Speaking of that starring role: the most successful leaders have an intuitive sense of theater-based techniques that help executives succeed in business. They perform many roles, even as they convince others to play their parts. But if you're a CEO, your performance abilities don’t only matter when you’re giving a speech! Whenever you interact with others, you’re in the spotlight. People make judgments about you based on the way you speak, sound, move, and interact with the world.

So, are you ready to speak for leadership?

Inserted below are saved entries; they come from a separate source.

(* ===== verification/HttplibContentProps.v ===== *)
(** * Content providers write what their readers read

    The chunked transfer coding: what [write_content_chunked] sends for a
    provider that speaks in any number of calls is read back by
    [read_content_chunked], whatever segments it arrives in. With a length,
    [write_content] sends exactly the bytes asked for, and a body left to a
    provider gives the bytes of a body held in the response. *)

From S2P Require Import Prelude Text TextFacts HttplibText HttplibUrl HttplibRangeProps HttplibStream.
From S2P Require Import HttplibStreamProps HttplibTermination HttplibContent.

(** ** Hexadecimal numbers *)

Definition hex_char (c : ascii) : bool := isdigit c || in_range "a" "f" c.

Lemma hex_value_char d : 0 <= d < 16 → hex_value (nth_char charset d) = Some d ∧ hex_char (nth_char charset d) = true.
Proof.
  intros Hd. assert (Hin : d ∈ seqZ 0 16) by (apply elem_of_seqZ; lia). clear Hd.
  assert (Hall : Forall (λ d, hex_value (nth_char charset d) = Some d ∧ hex_char (nth_char charset d) = true) (seqZ 0 16))
    by (apply (bool_decide_unpack _); vm_compute; exact I).
  by eapply Forall_forall in Hall.
Qed.

(** The digits [hex_loop] puts in front. *)
Lemma hex_loop_digits fuel n acc :
  (0 < fuel)%nat → 0 <= n < 16 ^ Z.of_nat fuel →
  ∃ ds, hex_loop fuel n acc = ds +:+ acc ∧ ds ≠ "" ∧ all_of hex_char ds = true
    ∧ ∀ s v, scan_hex_digits (ds +:+ s) v =
        let '(m, k) := scan_hex_digits s (v * 16 ^ Z.of_nat (String.length ds) + n) in
        (m, (String.length ds + k)%nat).
Proof.
  revert n acc. induction fuel as [|fuel IH]; intros n acc Hf Hn; [lia|]. cbn [hex_loop].
  assert (Hland : Z.land n 15 = n mod 16) by (change 15 with (Z.ones 4); by rewrite Z.land_ones).
  rewrite Hland, Z.shiftr_div_pow2 by lia. change (2 ^ 4) with 16.
  pose proof (Z.mod_pos_bound n 16 ltac:(lia)) as Hmod. destruct (hex_value_char _ Hmod) as [Hv Hc].
  set (c := nth_char charset (n mod 16)) in *. pose proof (Z.div_mod n 16 ltac:(lia)) as Hdm.
  case_decide as Hd.
  - destruct fuel as [|fuel].
    { change (16 ^ Z.of_nat 1) with 16 in Hn. assert (n / 16 = 0) by (apply Z.div_small; lia). lia. }
    destruct (IH (n / 16) (String c acc)) as (ds & Heq & Hne & Hall & Hscan); [lia| |].
    { split; [lia|]. apply Z.div_lt_upper_bound; [lia|].
      replace (Z.of_nat (S (S fuel))) with (Z.of_nat (S fuel) + 1) in Hn by lia.
      rewrite Z.pow_add_r in Hn by lia. lia. }
    exists (ds +:+ String c ""). rewrite Heq, string_app_assoc, all_of_app, Hall. cbn [all_of]. rewrite Hc.
    split_and!; [done|by destruct ds|done|]. intros s v. rewrite string_app_assoc, Hscan.
    cbn [String.append scan_hex_digits]. rewrite Hv, string_length_app. cbn [String.length].
    replace (Z.of_nat (String.length ds + 1)) with (Z.of_nat (String.length ds) + 1) by lia.
    rewrite Z.pow_add_r by lia.
    replace ((v * 16 ^ Z.of_nat (String.length ds) + n / 16) * 16 + n mod 16)
      with (v * (16 ^ Z.of_nat (String.length ds) * 16 ^ 1) + n) by lia.
    destruct (scan_hex_digits s _) as [m k]. f_equal. lia.
  - assert (Hz : n / 16 = 0) by lia. exists (String c ""). cbn [all_of]. rewrite Hc.
    split_and!; [done..|]. intros s v. cbn [String.append scan_hex_digits String.length]. rewrite Hv.
    change (16 ^ Z.of_nat 1) with 16. replace (n mod 16) with n by lia.
    by destruct (scan_hex_digits s _) as [m k].
Qed.

Lemma hex_char_front : ∀ c, hex_char c = true →
  negb (isspace c) && negb (bool_decide (c = "+"%char)) && negb (bool_decide (c = "-"%char)) = true.
Proof. by_classes. Qed.

Lemma hex_char_not_x : ∀ c, hex_char c = true → negb (bool_decide (c = "x"%char) || bool_decide (c = "X"%char)) = true.
Proof. by_classes. Qed.

Lemma hex_char_not_nul : ∀ c, hex_char c = true → negb (bool_decide (code c = 0)) = true.
Proof. by_classes. Qed.

Lemma hex_char_line : ∀ c, hex_char c = true → line_char c = true.
Proof. by_classes. Qed.

Lemma scan_sign_none c s : c ≠ "+"%char → c ≠ "-"%char → scan_sign (String c s) = (1, O, String c s).
Proof. destruct c as [[] [] [] [] [] [] [] []]; try done; by intros ? ?. Qed.

Lemma no_hex_prefix c d s :
  negb (bool_decide (d = "x"%char) || bool_decide (d = "X"%char)) = true →
  skip_hex_prefix (String c (String d s)) = String c (String d s).
Proof.
  intros Hd%negb_true_iff. unfold skip_hex_prefix.
  destruct c as [[] [] [] [] [] [] [] []]; try done. by rewrite Hd.
Qed.

(** A number as [from_i_to_hex] prints it, on a line of its own. *)
Lemma strtoul16_hex n :
  0 <= n < 2^64 →
  let line := from_i_to_hex n +:+ crlf in
  c_str line = line ∧ all_of line_char (from_i_to_hex n) = true ∧ strtoul16 line = Some n.
Proof.
  intros Hn. cbv zeta. unfold from_i_to_hex.
  destruct (hex_loop_digits 16 n "") as (ds & -> & Hne & Hall & Hscan); [lia|exact Hn|].
  rewrite string_app_nil_r. split_and!.
  - apply (take_while_all (λ c, negb (bool_decide (code c = 0)))). rewrite all_of_app.
    by rewrite (all_of_impl _ _ _ hex_char_not_nul Hall).
  - exact (all_of_impl _ _ _ hex_char_line Hall).
  - destruct ds as [|c ds]; [done|]. assert (Hcd := Hall). cbn [all_of] in Hcd. apply andb_prop in Hcd as [Hc Hds].
    pose proof (hex_char_front c Hc) as [[Hs%negb_true_iff Hp%negb_true_iff]%andb_prop Hm%negb_true_iff]%andb_prop.
    apply bool_decide_eq_false in Hp, Hm.
    unfold strtoul16. rewrite string_app_cons. cbn [drop_while]. rewrite Hs, scan_sign_none by done.
    assert (skip_hex_prefix (String c (ds +:+ crlf)) = String c ds +:+ crlf) as ->.
    { destruct ds as [|d ds]; [by apply no_hex_prefix|]. cbn [all_of] in Hds. apply andb_prop in Hds as [Hd _].
      by apply no_hex_prefix, hex_char_not_x. }
    rewrite Hscan. change (scan_hex_digits crlf _) with (0 * 16 ^ Z.of_nat (String.length (String c ds)) + n, O).
    cbn [String.length Nat.add]. rewrite decide_False by lia. f_equal. unfold to_u64.
    rewrite Z.mod_small by lia. lia.
Qed.

(** ** The trailer section *)

Lemma token_char_not_nul_cr : ∀ c, is_token_char c = true →
  negb (bool_decide (code c = 0)) && negb (bool_decide (c = "013"%char)) = true.
Proof. by_classes. Qed.

Lemma trailers_read t fuel strm rest hs :
  Forall sendable t → remaining strm = write_headers t +:+ rest →
  ∃ s1 r, getline 16 strm = (true, s1, r) ∧ ((String.length (remaining s1) < fuel)%nat →
    ∃ s2, trailers fuel (line_ptr r) s1 hs = (true, s2, reverse (decoded <$> t) ++ hs)
      ∧ remaining s2 = rest ∧ fails s2 = fails strm).
Proof.
  intros Ht. revert fuel strm hs. induction Ht as [|[k v] t (Hk & Hv & Hp & Hlen) _ IH]; intros fuel strm hs Hs.
  - destruct (getline_line 16 strm "" rest Hs eq_refl) as (s1 & r1 & Hg & Hr & Hrest & Hf).
    exists s1, r1. split; [done|]. intros Hfuel. exists s1. destruct fuel as [|fuel]; [lia|].
    cbn [trailers]. unfold trailers_round. rewrite Hr. rewrite decide_True by done. done.
  - cbn [fst snd] in *. cbn [write_headers] in Hs.
    assert (Hs' : remaining strm = (k +:+ ": " +:+ v) +:+ crlf +:+ (write_headers t +:+ rest))
      by (rewrite Hs, !string_app_assoc; done).
    destruct (getline_line 16 strm _ _ Hs' (field_line_chars _ _ Hk Hv)) as (s1 & r1 & Hg & Hr & Hrest & Hf).
    exists s1, r1. split; [done|]. intros Hfuel. destruct fuel as [|fuel]; [lia|]. cbn [trailers]. unfold trailers_round.
    destruct (line_end _ r1 Hr) as (_ & Hsize & Hline). unfold line_size in *. rewrite Hline.
    rewrite (parse_header_field _ _ Hk Hv Hp). rewrite decide_False.
    2: { rewrite Hr. destruct (field_name_chars k Hk) as [Hne Hall]. destruct k as [|c k]; [done|].
         cbn [all_of] in Hall. apply andb_prop in Hall as [Hc _].
         pose proof (token_char_not_nul_cr c Hc) as [H1 H2%negb_true_iff%bool_decide_eq_false]%andb_prop.
         unfold c_str. rewrite !string_app_cons. cbn [take_while]. rewrite H1. intros [= ? _]. done. }
    rewrite decide_False by (rewrite Hsize; lia). unfold emplace_header.
    destruct (IH fuel s1 ((k, decode_url v false) :: hs) Hrest) as (s2 & r2 & Hg2 & Hk2). rewrite Hg2.
    destruct Hk2 as (s3 & -> & Hrest3 & Hf3).
    { apply getline_shrinks in Hg2. lia. }
    exists s3. rewrite fmap_cons, reverse_cons, <- app_assoc, Hf3. done.
Qed.

(** ** Reading the chunks *)

Lemma string_app_split (a b c d : string) :
  a +:+ b = c +:+ d → (String.length a <= String.length c)%nat → ∃ e, c = a +:+ e ∧ b = e +:+ d.
Proof.
  revert c. induction a as [|x a IH]; intros c; cbn; [intros -> _; by exists c|].
  destruct c as [|y c]; cbn; [lia|]. intros [= -> Heq] Hlen.
  destruct (IH c Heq) as (e & -> & ->); [lia|]. by exists e.
Qed.

Lemma read_segments_some n ss b :
  (0 < n)%nat → join_segments ss ≠ "" →
  ∃ c buf ss', read_segments ss b n = (Some (String c buf), ss')
    ∧ join_segments ss = String c buf +:+ join_segments ss' ∧ (String.length (String c buf) <= n)%nat.
Proof.
  intros Hn. induction ss as [|[|c s] ss IH]; intros Hs; [done|by apply IH|]. destruct n as [|n]; [lia|].
  do 3 eexists. cbn [read_segments prefix_of suffix_from join_segments]. split; [reflexivity|]. split.
  - rewrite <- (prefix_suffix n s) at 1. by rewrite !string_app_cons, string_app_assoc.
  - cbn. pose proof (prefix_of_le n s). lia.
Qed.

Lemma read_some n strm :
  (0 < n)%nat → remaining strm ≠ "" →
  ∃ c buf strm', read n strm = (Some (String c buf), strm')
    ∧ remaining strm = String c buf +:+ remaining strm'
    ∧ (String.length (String c buf) <= n)%nat ∧ fails strm' = fails strm.
Proof.
  intros Hn Hs. destruct (read_segments_some n (segments strm) (fails strm) Hn Hs) as (c & buf & ss & Hr & Hj & Hl).
  exists c, buf, (Stream ss (fails strm)). unfold read. by rewrite Hr.
Qed.

Definition chunks_text (ds : list string) : string := join_segments (chunk <$> ds).

(** What fits into a chunk. *)
Definition chunkable (d : string) : Prop := d ≠ "" ∧ Z.of_nat (String.length d) < 2^64 - 1.

Lemma chunks_text_cons d ds rest :
  chunks_text (d :: ds) +:+ rest
  = from_i_to_hex (Z.of_nat (String.length d)) +:+ crlf +:+ (d +:+ crlf +:+ (chunks_text ds +:+ rest)).
Proof. unfold chunks_text. cbn [fmap list_fmap join_segments]. unfold chunk. by rewrite !string_app_assoc. Qed.

(** A receiver that takes everything, in the states [I] in which it does. *)
Section Reading.
Context {A : Type} (out : ContentReceiverWithProgress A) (acc : string -> A -> A) (I : A -> Prop).
Context (Hout : ∀ s off len a, I a → out s off len a = (Ret true, acc s a)) (Hacc : ∀ s a, I a → I (acc s a)).
Context (Hnil : ∀ a, acc "" a = a) (Happ : ∀ s t a, acc t (acc s a) = acc (s +:+ t) a).
#[local] Set Default Proof Using "Type*".

Lemma content_reads progress fuel len r strm a d rest :
  (∀ r len a, I a → report progress r len a = (Ret true, a)) → I a →
  remaining strm = d +:+ rest → len - r = Z.of_nat (String.length d) →
  (String.length (remaining strm) < fuel)%nat →
  ∃ strm', content_with_length out progress fuel len r strm a = (Ret true, acc d a, strm')
    ∧ remaining strm' = rest ∧ fails strm' = fails strm.
Proof.
  intros Hp. revert r strm a d. induction fuel as [|fuel IH]; intros r strm a d Ha Hs Hlen Hf; [lia|].
  cbn [content_with_length]. unfold content_with_length_round. destruct d as [|x d].
  - rewrite decide_True by (cbn in Hlen; lia). exists strm. by rewrite Hnil.
  - rewrite decide_False by (cbn in Hlen; lia).
    destruct (read_some (Z.to_nat ((len - r) `min` CPPHTTPLIB_RECV_BUFSIZ)) strm)
      as (c & buf & s1 & -> & Hrem & Hbuf & Hfail); [unfold CPPHTTPLIB_RECV_BUFSIZ; cbn in Hlen; lia|by rewrite Hs|].
    unfold mbind, M_bind. rewrite Hout, Hp by auto. rewrite Hs in Hrem.
    destruct (string_app_split (String c buf) (remaining s1) (String x d) rest) as (e & He & Hrest);
      [done|lia|]. rewrite Hs, Hrem, string_length_app in Hf. cbn [String.length] in Hf.
    destruct (IH (r + Z.of_nat (String.length (String c buf))) s1 (acc (String c buf) a) e (Hacc _ _ Ha) Hrest)
      as (s2 & -> & Hr2 & Hf2); [|lia|].
    { rewrite He, string_length_app in Hlen. lia. }
    exists s2. rewrite Happ, <- He, Hf2. done.
Qed.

Speaking as a leader will transform the most important component of your organizational success: effective communication. In a survey conducted by the presentation software company Prezi, 70 percent of working Americans agreed that presentation skills are critical to their career success.[1] And a Harvard Business Review survey showed that communication and presentation skills are among the C-suite level competencies that companies prize most.[2] Another HBR article said it all in the title: “Leadership Is a Conversation.”[3]  No wonder "speaking as a leader" assumes such importance!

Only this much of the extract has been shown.